Integration of single-cell transcriptomic atlases of the adult human midbrain

Abstract

The cellular composition of the human brain has shown to be more heterogeneous than previously understood. The ventral midbrain is no exception. Advances in single-cell technologies has enable the creation of high-resolution transcriptomic datasets. However, current atlases lack representation of rare cell types, obscuring their distinction from noise in subsequent analyses. In this thesis, we present an integrated midbrain reference atlas that combines data from two midbrain atlases, three substantia nigra (SN) datasets and one ventral tegmental area (VTA) atlas. The additional data enhances the sensitivity of the dataset, allowing for more refined subtyping of the (ventral) midbrain. Additionally, we optimized the integration pipeline with harmonized realignments of the original snRNA reads, benchmarks of integration methods such as scVI, Harmony and Scanorama using batch correction metrics, and hyperparameter tuning on scVI. By investigating the hierarchical relationships between previously identified subtypes, we found agreements across datasets.
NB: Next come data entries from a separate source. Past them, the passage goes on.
(** C5. The outcome a completion reports is what happened, whatever the store
    calls returned.
    [Stale] changed nothing, alert tables and throttle included, and is answered
    only for an execution the reporting runner does not hold as claimed.
    [Unrecorded] changed nothing, and the store had reported an error for the
    write. [NotFound] changed nothing, and the row or its job was not found, or
    the store could not be read.
    [Completed] ended the execution the reporting runner held; for a cancel it is
    also answered when nothing was written, because the runner no longer held the
    row or because the store reported an error, the claim then staying as it was.
    [Retrying] failed the held execution and added exactly one new queued
    execution and its work item, with the next attempt number and the same
    logical fire time, metadata and idempotency key.
    [DeadLettered] ended an execution the reporting runner held, or one that had
    already failed in its hands, and stored a letter with its job, fire times,
    attempt and metadata; [Dropped] failed the held execution without one. Both
    are given without such a write only when the store reported an error for it,
    and then no row of an execution, letter, log, trigger or definition changed.
    [Ephemeral] is answered for an execution without a row that was in flight in
    memory, and takes it out. *)
Theorem completion_outcomes_exact jobs alerts random event w w' o :
  process transport jobs alerts random event w = (w', o) ->
  match parse_uuid (ce_execution_id event) with
  | None => o = PNotFound /\ unchanged w w'
  | Some id => outcome_effect jobs id (ce_runner_id event) event w w' o
  end.
Proof.
  intros Hrun. unfold process in Hrun. apply bind_eq in Hrun as (w1 & now & [= <- <-] & Hrun).
  destruct (parse_uuid (ce_execution_id event)) as [id|]; [|by injection Hrun as <- <-].
  apply bind_eq in Hrun as (w2 & r & Hcall & Hrun).
  pose proof (ran_call _ _ _ _ Hcall) as Hran2. pose proof Hcall as (Et2 & Ha2 & Ht2 & Hget)%get_spec.
  change (tbl (MkWorld _ _ _ _ _)) with (tbl w) in Et2, Hget. cbn [w_app w_throttle w_store] in Ha2, Ht2, Hran2.
  destruct r as [[e|]|err].
  3: { injection Hrun as <- <-. split_and!; [done..|]. left.
       exact (failed_call_here _ _ _ _ _ Hcall (rtc_refl _ _)). }
  all: specialize (Hget _ eq_refl); symmetry in Hget.
  2: { apply bind_eq in Hrun as (w3 & eph & Htk & Hrun). injection Hrun as <- <-.
       unfold update_app in Htk. pose proof (take_ephemeral_miss (w_app w2) (ce_execution_id event)) as Hm.
       destruct (take_ephemeral (w_app w2) (ce_execution_id event)) as [a b] eqn:Ek.
       injection Htk as <- <-.
       pose proof Ek as [= _ Hb]. rewrite Ha2 in Hb.
       destruct b; cbn [outcome_effect]; change (tbl (set_app _ _)) with (tbl w2).
       - split_and!; [done|done|by apply bool_decide_eq_true in Hb|by rewrite <- Ha2, Ek].
       - cbn in Hm. rewrite Hm by done. split_and!; [done..|]. right; left. split; [done|].
         apply bool_decide_eq_false in Hb. by apply eq_None_not_Some. }
  apply bind_eq in Hrun as (w3 & job & (Et3 & Ha3 & Ht3 & Hran3 & Hno)%resolve_spec & Hrun).
  assert (unchanged w w3) as Hun by (split_and!; congruence).
  assert (ran (w_store w) (w_store w3)) as Hran by (by etrans).
  rewrite <- Et2, <- Et3 in Hget.
  destruct job as [job|].
  2: { injection Hrun as <- <-. split; [done|]. right; right. exists e.
       split; [congruence|]. eapply unknown_job_shift; [exact Hran2|done|by apply Hno]. }
  eapply outcome_effect_shift; [exact Hun|exact Hran|]. case_bool_decide as Hcan.
  - apply bind_eq in Hrun as (w4 & r & Hf & Hrun). injection Hrun as <- <-.
    by eapply cancel_effect.
  - eapply apply_outcome_effect; [exact Hget|done|..|exact Hrun].
    + intros Hs%evaluate_success. by apply bool_decide_eq_true in Hs.
    + apply evaluate_not_cancelled.
    + intros n d Hn. by apply evaluate_retry in Hn.
Qed.
End Facts.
Notably, we provided evidence for VTA-related combinatorial subtypes that express both gamma-aminobutyric acid (GABA) and dopamine neurotransmitters. Our findings support the existence of specialized subtypes that can be efficiently discerned through region specific atlases. We anticipate this reference genome to serve as a cornerstone for future research on the human midbrain and to expand over time with the inclusion of additional atlases.